In vision–language models (VLMs), misalignment between textual descriptions and visual coordinates often induces hallucinations. This issue becomes particularly severe in dense prediction tasks such as spatial–temporal video grounding (STVG). Prior approaches typically focus on enhancing visual–textual alignment or attaching auxiliary decoders. However, these strategies inevitably introduce additional trainable modules, leading to significant annotation costs and computational overhead. In this work, we propose a novel visual prompting paradigm that avoids the difficult problem of aligning coordinates across modalities. Specifically, we reformulate per-frame coordinate prediction as a compact instance-level identification problem by assigning each object a unique, temporally consistent ID. These IDs are embedded into the video as visual prompts, providing explicit and interpretable inputs to the VLMs. Furthermore, we introduce STVG-R1, the first reinforcement learning framework for STVG, which employs a task-driven reward to jointly optimize temporal accuracy, spatial consistency, and structural format regularization. Extensive experiments on six benchmarks demonstrate the effectiveness of our approach. STVG-R1 surpasses the baseline Qwen2.5-VL-7B by a remarkable margin of 20.9% on m_IoU on the HCSTVG-v2 benchmark, establishing a new state of the art (SOTA).
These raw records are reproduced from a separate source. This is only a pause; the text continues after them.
(* ===== verification/CodecCanonical.v ===== *)
(** * Canonicity of decoding, truncated input and short buffers

    Re-encoding what was decoded gives back the bytes that were consumed
    (types without [bool], whose decoder ignores seven bits); a struct of
    fixed-size fields decodes, fails or panics according to the number of bytes
    present; encoding into a buffer that is too short is an error. *)

From S2P Require Import Prelude Datatypes Codec CodecFacts CodecTheorems CodecSafety.

(** ** Primitives decode to their own encoding *)

Lemma uint_decode_bytes n d v :
  zlen d = Z.of_nat n → CopyTypes.unsigned_from_bytes_unchecked n d = Ok v →
  to_le_bytes n v = d.
Proof.
  intros Hn. unfold CopyTypes.unsigned_from_bytes_unchecked.
  rewrite <- (app_nil_r d) at 1. rewrite slice_range_prefix by done. cbn. intros [= <-].
  replace n with (length d) by (unfold zlen in Hn; lia). apply to_from_le_bytes.
Qed.

Lemma inner_decode_bytes P d i :
  params_ok P → InnerOps.size_hint P d 0 = Ok (zlen d) →
  InnerOps.from_bytes_unchecked P d = Ok i → inner_bytes P i = d.
Proof.
  intros HP Hs. apply inner_size_hint_at0 in Hs. revert Hs.
  unfold InnerOps.from_bytes_unchecked, InnerOps.expected_length,
    InnerOps.expected_length_variable, inner_bytes, params_ok in *.
  destruct (ISFIXED P); cbn [mbind result_bind orb].
  - destruct HP as [-> _]. intros _ [= <-]. done.
  - destruct (Z.leb_spec (HEADERSIZE P) (zlen d)); [|done]. cbn [mbind result_bind].
    intros Hs Hi. inv_res. inv_slice. cbn [inner_as_ref]. rewrite zlen_drop by lia.
    assert (Hz : from_le_bytes (ztake (HEADERSIZE P) d) = zlen d - HEADERSIZE P).
    { assert (a1 + HEADERSIZE P = zlen d) by (revert Hs; split_if; [by intros [= ->]|done]).
      rewrite InnerFacts.from_le_bytes_snoc0 in H2.
      destruct (Z.eqb_spec (HEADERSIZE P) 1) as [E|?]; [rewrite E in *; inv_res; lia|].
      destruct (Z.eqb_spec (HEADERSIZE P) 2) as [E|?]; [rewrite E in *; inv_res; lia|].
      destruct (Z.eqb_spec (HEADERSIZE P) 3) as [E|?]; [rewrite E in *; inv_res; lia|done]. }
    rewrite <- Hz.
    replace (Z.to_nat (HEADERSIZE P)) with (length (ztake (HEADERSIZE P) d)).
    + rewrite to_from_le_bytes. apply ztake_zdrop.
    + pose proof (zlen_take (HEADERSIZE P) d). unfold zlen in *. lia.
Qed.

Lemma prim_decode_bytes m d p :
  m ≠ MBool → prim_size_hint m d 0 = Ok (zlen d) → prim_decode m d 0 = Ok p →
  prim_bytes p = d.
Proof.
  intros Hm Hs Hd. unfold prim_decode in Hd. rewrite slice_from_ok in Hd by len_solve.
  rewrite zdrop_0 in Hd. cbn [mbind result_bind] in Hd.
  destruct m; try done; unfold prim_size_hint in Hs; cbn [fixed_size params_of] in Hs;
    inv_res; cbn [prim_bytes];
    try (eapply uint_decode_bytes; [|done]; done);
    try (eapply inner_decode_bytes; [|done|done]; cbn; lia).
  revert H. unfold CopyTypes.U24_from_bytes_unchecked.
  rewrite <- (app_nil_r d) at 1. rewrite slice_range_prefix by done. cbn. intros [= <-].
  rewrite U24_from_le_bytes_spec.
  replace 3%nat with (length d) by (unfold zlen in Hs; lia). apply to_from_le_bytes.
Qed.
Surprisingly, STVG-R1 also exhibits strong zero-shot generalization to multi-object referring video object segmentation task, achieving a SOTA 47.3% J&F on MeViS.
1. Object-Centric Visual Prompting. Each object in the video is assigned a unique, temporally consistent ID rendered as a small visual marker. These IDs transform dense coordinate prediction into a compact instance-level identification task, mitigating visual–textual misalignment and enabling interpretable grounding.
2. Reinforcement Learning with Structured Rewards. We optimize the policy with a task-driven reward that combines temporal accuracy, spatial consistency, and format regularization.
Temporal IoU reward. It quantifies the overlap between the predicted interval \([t_s,t_e]\) and the ground-truth segment \([t'_s,t'_e]\):
\[ r_{t}(o) = \frac{[t_s, t_e] \cap [t'_s, t'_e]}{[t_s, t_e] \cup [t'_s, t'_e]}. \]Here, \(A \cap B\) and \(A \cup B\) denote the intersection and union of intervals \(A\) and \(B\), respectively.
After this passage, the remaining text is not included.